* **RECORD EXCERPTS**:
(* ===== verification/IndirectString.v ===== *)
(** * Indirect strings

    Models include/pstore/core/indirect_string.hpp and lib/core/indirect_string.cpp: strings that
    the store refers to through a word. The word is the address of the string's body or, before
    the body has been written, the address of a string view on the heap with its lowest bit set.
    Strings are added in two phases, so that the words are close to each other: first all words
    are written, then all bodies, and the words are patched. *)

From stdpp Require Import sorting.
From S2P Require Import Prelude BitCount Varint Checksum Address Region Storage FileHeader Memory StoreIntf.
From S2P Require Import HamtTypes HamtMap Database DatabaseSpec Transaction TransactionSpec Archive.

(** The string views on the heap, by their addresses *)
Abbreviation views_heap := (gmap Z (list Z)).
Implicit Types h : views_heap.
Implicit Types s : bytes_state.

Definition in_heap_mask : Z := 1.

(** The data members of [indirect_string]; [is_word] is the union of [address_] and [str_] *)
Record indirect_string := IndirectString { is_pointer : bool; is_word : Z }.

(** The constructors *)
Definition of_address (addr : Z) : indirect_string := IndirectString false addr.
Definition of_pointer (str : Z) : outcome indirect_string :=
  _ <-? oassert (Z.land str in_heap_mask =? 0) ;; Ok (IndirectString true str).

(** [is_in_store] *)
Definition is_in_store (i : indirect_string) : bool :=
  negb (is_pointer i) && (Z.land (is_word i) in_heap_mask =? 0).

Definition deref h (p : Z) : outcome (list Z) :=
  match h !! p with
  | Some str => Ok str
  | None => Throw Undefined
  end.

(** [as_string_view] *)
Definition as_string_view h s (i : indirect_string) : outcome (list Z) :=
  if is_pointer i then deref h (is_word i)
  else if negb (Z.land (is_word i) in_heap_mask =? 0) then deref h (Z.land (is_word i) (Z.lnot in_heap_mask))
  else
    _ <-? oassert (is_in_store i) ;;
    owner <-? sstring_read s (is_word i) ;;
    Ok owner.1.

(** [as_db_string_view] *)
Definition as_db_string_view h s (i : indirect_string) : outcome (list Z) :=
  if negb (is_in_store i) then Throw (Raise bad_address) else as_string_view h s i.

(** [sstring_view::compare], for characters that are compared as octets *)
Fixpoint traits_compare (l1 l2 : list Z) : Z :=
  match l1, l2 with
  | a :: l1, b :: l2 => if a <? b then -1 else if b <? a then 1 else traits_compare l1 l2
  | _, _ => 0
  end.
Definition sstring_compare (l1 l2 : list Z) : Z :=
  let slen := length l2 in
  let common_len := min (length l1) slen in
  let result := traits_compare (take common_len l1) (take common_len l2) in
  if result =? 0 then (if (length l1 =? slen)%nat then 0 else if (length l1 <? slen)%nat then -1 else 1) else result.
Definition sstring_eqb (l1 l2 : list Z) : bool :=
  if negb (length l1 =? length l2)%nat then false else sstring_compare l1 l2 =? 0.
Definition sstring_ltb (l1 l2 : list Z) : bool := sstring_compare l1 l2 <? 0.

(** [operator==] and [operator<] *)
Definition indirect_eqb h s (lhs rhs : indirect_string) : outcome bool :=
  l <-? as_string_view h s lhs ;; r <-? as_string_view h s rhs ;; Ok (sstring_eqb l r).
Definition indirect_ltb h s (lhs rhs : indirect_string) : outcome bool :=
  l <-? as_string_view h s lhs ;; r <-? as_string_view h s rhs ;; Ok (sstring_ltb l r).

(** [write_string_address] *)
Definition write_string_address (i : indirect_string) : M bytes_state Z :=
  massert (is_pointer i) ;;;
  massert (Z.land (is_word i) in_heap_mask =? 0) ;;;
  put 8 8 (le_bytes 8 (Z.lor (is_word i) in_heap_mask)).

(** [read_string_address], and [read] *)
Definition indirect_read s (addr : Z) : outcome indirect_string :=
  w <-? (if negb (addr mod 8 =? 0) then Throw (Raise bad_alignment) else getro_octets s addr 8) ;;
  Ok (of_address (of_le w)).

(** [transaction_base::getrw], for an instance of a type *)
Definition typed_getrw s (addr size align : Z) : outcome block :=
  _ <-? oassert ((addr >=? tx_first (t_tx s)) &&
                 (addr_add addr size <=? addr_add (tx_first (t_tx s)) (tx_size (t_tx s)))) ;;
  if negb (addr mod align =? 0) then Throw (Raise bad_alignment) else db_get (t_db s) addr size true true.

(** [write_body_and_patch_address] *)
Definition write_body_and_patch_address (str : list Z) (address_to_patch : Z) : M bytes_state Z :=
  massert (negb (address_to_patch =? null_address)) ;;;
  let aligned_to := Z.shiftl 1 in_heap_mask in
  _ <- tx_allocate 0 aligned_to ;;
  body_address <- sstring_write str ;;
  s <- get ;;
  _ <- lift (typed_getrw s address_to_patch 8 8) ;;
  poke address_to_patch (le_bytes 8 body_address) ;;;
  ret body_address.

(** ** [indirect_string_adder]: the strings whose bodies have to be written, and their words *)

(** [add], when the index has returned the address of the string's leaf and whether it is new *)
Definition adder_add (str : Z) (res : Z * bool) (views : list (Z * Z)) : list (Z * Z) :=
  if res.2 then views ++ [(str, res.1)] else views.

(** [flush] *)
Fixpoint adder_flush h (views : list (Z * Z)) : M bytes_state (list (Z * Z)) :=
  match views with
  | [] => ret []
  | v :: views =>
      massert (negb (v.2 =? null_address)) ;;;
      str <- lift (deref h v.1) ;;
      _ <- write_body_and_patch_address str v.2 ;;
      adder_flush h views
  end.

(** [get_sstring_view] *)
Definition get_sstring_view h s (addr : Z) : outcome (list Z) :=
  str <-? indirect_read s addr ;;
  as_db_string_view h s str.

(** Strings that are new to the index: each leaf is the word that the serializer writes *)
Fixpoint add_strings (ptrs : list Z) (views : list (Z * Z)) : M bytes_state (list (Z * Z)) :=
  match ptrs with
  | [] => ret views
  | p :: ptrs =>
      i <- lift (of_pointer p) ;;
      addr <- write_string_address i ;;
      add_strings ptrs (adder_add p (addr, true) views)
  end.

(** ** Comparison *)

Lemma traits_compare_refl l : traits_compare l l = 0.
Proof. induction l as [|a l IH]; [done|]. cbn [traits_compare]. by rewrite Z.ltb_irrefl. Qed.

Lemma traits_compare_eq l1 l2 : length l1 = length l2 -> traits_compare l1 l2 = 0 -> l1 = l2.
Proof.
  revert l2. induction l1 as [|a l1 IH]; intros [|b l2] Hl H; try done. cbn [traits_compare] in H.
  destruct (Z.ltb_spec a b); [done|]. destruct (Z.ltb_spec b a); [done|]. f_equal; [lia|]. apply IH; [by injection Hl|done].
Qed.

(** Two views are equal when they have the same characters. *)
Lemma sstring_eqb_ok l1 l2 : sstring_eqb l1 l2 = bool_decide (l1 = l2).
Proof.
  unfold sstring_eqb, sstring_compare. destruct (Nat.eqb_spec (length l1) (length l2)) as [Hl|Hl]; cbn [negb].
  - rewrite Hl, Nat.min_id, <- Hl at 1. rewrite !take_ge by lia. case_bool_decide as E; [by subst; rewrite traits_compare_refl|].
    destruct (Z.eqb_spec (traits_compare l1 l2) 0) as [Hc|Hc]; [|by apply Z.eqb_neq]. destruct E. by apply traits_compare_eq.
  - symmetry. apply bool_decide_eq_false_2. by intros ->.
Qed.

(** ** Words *)

Definition word_at (m : octet_map) (a w : Z) : Prop := octets_at m a (le_bytes 8 w).

Lemma indirect_read_ok s a w : db_ok (t_db s) -> a mod 8 = 0 -> 0 <= a -> a + 8 <= view_end (t_db s) -> 0 <= w < 2 ^ 64 ->
  word_at (db_mem (t_db s)) a w -> indirect_read s a = Ok (of_address w).
Proof.
  intros Hs Ha Ha0 He Hw Hat. unfold indirect_read. rewrite Ha. cbn [Z.eqb negb].
  rewrite (getro_octets_ok s a (le_bytes 8 w)) by (done || rewrite ?length_le_bytes; lia). cbn [obind].
  by rewrite of_le_bytes.
Qed.

Lemma land_one_mod x : Z.land x 1 = x mod 2.
Proof. change 1 with (Z.ones 1). by rewrite Z.land_ones. Qed.

(** The word of an even pointer *)
Lemma heap_word p : p mod 2 = 0 -> Z.lor p in_heap_mask = p + 1 /\ Z.land (p + 1) (Z.lnot in_heap_mask) = p.
Proof.
  intros Hp. unfold in_heap_mask. assert (Z.land p 1 = 0) as Hl by (by rewrite land_one_mod).
  assert (Z.lor p 1 = p + 1) as Ho by (rewrite <- Z.lxor_lor, <- Z.add_nocarry_lxor by done; done). split; [done|].
  rewrite <- Ho, <- Z.ldiff_land. apply Z.bits_inj'. intros n Hn. rewrite Z.ldiff_spec, Z.lor_spec.
  apply (f_equal (fun x => Z.testbit x n)) in Hl. rewrite Z.land_spec, Z.bits_0 in Hl.
  by destruct (Z.testbit p n), (Z.testbit 1 n).
Qed.

(** A word that is not patched yet leads to the view on the heap, and is refused where the body is needed. *)
Lemma view_on_heap h s p str : p mod 2 = 0 -> h !! p = Some str ->
  as_string_view h s (of_address (p + 1)) = Ok str /\ as_db_string_view h s (of_address (p + 1)) = Throw (Raise bad_address).
Proof.
  intros Hp Hh. destruct (heap_word p Hp) as [_ E]. assert (Z.land (p + 1) in_heap_mask =? 0 = false) as Hz.
  { apply Z.eqb_neq. unfold in_heap_mask. rewrite land_one_mod, Z.add_mod, Hp by lia. done. }
  unfold as_db_string_view, as_string_view, is_in_store, deref. cbn [of_address is_pointer is_word negb andb]. rewrite Hz, E, Hh. done.
Qed.

Lemma view_in_store h s body str enc : db_ok (t_db s) -> str <> [] -> body mod 2 = 0 -> 0 <= body ->
  length_octets (Z.of_nat (length str)) = Ok enc -> octets_at (db_mem (t_db s)) body (enc ++ str) ->
  body + Z.of_nat (length (enc ++ str)) <= view_end (t_db s) -> as_db_string_view h s (of_address body) = Ok str.
Proof.
  intros Hs Hne Hb Hb0 He Hat Hend. assert (Z.land body in_heap_mask =? 0 = true) as Hz.
  { apply Z.eqb_eq. unfold in_heap_mask. by rewrite land_one_mod. }
  unfold as_db_string_view, as_string_view, is_in_store. cbn [of_address is_pointer is_word negb andb]. rewrite Hz. cbn [negb oassert obind].
  by rewrite (sstring_read_ok s body str enc).
Qed.

(** ** The first phase *)

(** A string view that can be added *)
Record heap_view_ok h (p : Z) : Prop := {
  vw_even : p mod 2 = 0;
  vw_range : 0 <= p < 2 ^ 64;
  vw_string : exists str, h !! p = Some str /\ str <> []
}.

Lemma write_string_address_spec h p s : heap_view_ok h p -> tx_ok s -> view_end (t_db s) + 16 <= address_limit ->
  wp (write_string_address (IndirectString true p)) (octets_put s 3 (le_bytes 8 (p + 1))) s.
Proof.
  intros Hv Hs Hroom. unfold write_string_address. cbn [is_pointer is_word]. wp_head. wp_head; [done|]. wp_head. wp_head.
  { apply Z.eqb_eq. unfold in_heap_mask. rewrite land_one_mod. apply Hv. }
  destruct (heap_word p (vw_even _ _ Hv)) as [-> _]. apply (put_spec 8 3); [done|lia|by rewrite length_le_bytes|lia|].
  change (2 ^ 3) with 8. lia.
Qed.

(** The words that have been written since the store ended at [lo]: aligned, in order, and apart *)
Record words s (lo : Z) (views : list (Z * Z)) : Prop := {
  wd_sorted : StronglySorted (fun v w => v.2 + 8 <= w.2) views;
  wd_place : Forall (fun v => lo <= v.2 /\ v.2 mod 8 = 0 /\ v.2 + 8 <= view_end (t_db s) /\ tx_first (t_tx s) <= v.2) views;
  wd_open : views <> [] -> is_open (t_tx s) = true
}.

Definition pending s (v : Z * Z) : Prop := word_at (db_mem (t_db s)) v.2 (v.1 + 1).

Lemma sorted_snoc {A} (R : A -> A -> Prop) l x : StronglySorted R l -> Forall (fun y => R y x) l -> StronglySorted R (l ++ [x]).
Proof.
  induction 1 as [|y l Hl IH Hy]; intros Hx; [by repeat constructor|]. apply Forall_cons in Hx as [Hyx Hx]. cbn. constructor; [by apply IH|].
  apply Forall_app. split; [done|by repeat constructor].
Qed.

* **INSTRUCTIONS FOR THE TASK**: Only one stretch of the entries above is wanted: the lines from the one containing "unfold in_heap_mask. by" through the one containing "vw_even : p mod 2 = 0;". Please reproduce it exactly.

* **SOLUTION FOR THIS EXERCISE**:
  { apply Z.eqb_eq. unfold in_heap_mask. by rewrite land_one_mod. }
  unfold as_db_string_view, as_string_view, is_in_store. cbn [of_address is_pointer is_word negb andb]. rewrite Hz. cbn [negb oassert obind].
  by rewrite (sstring_read_ok s body str enc).
Qed.

(** ** The first phase *)

(** A string view that can be added *)
Record heap_view_ok h (p : Z) : Prop := {
  vw_even : p mod 2 = 0;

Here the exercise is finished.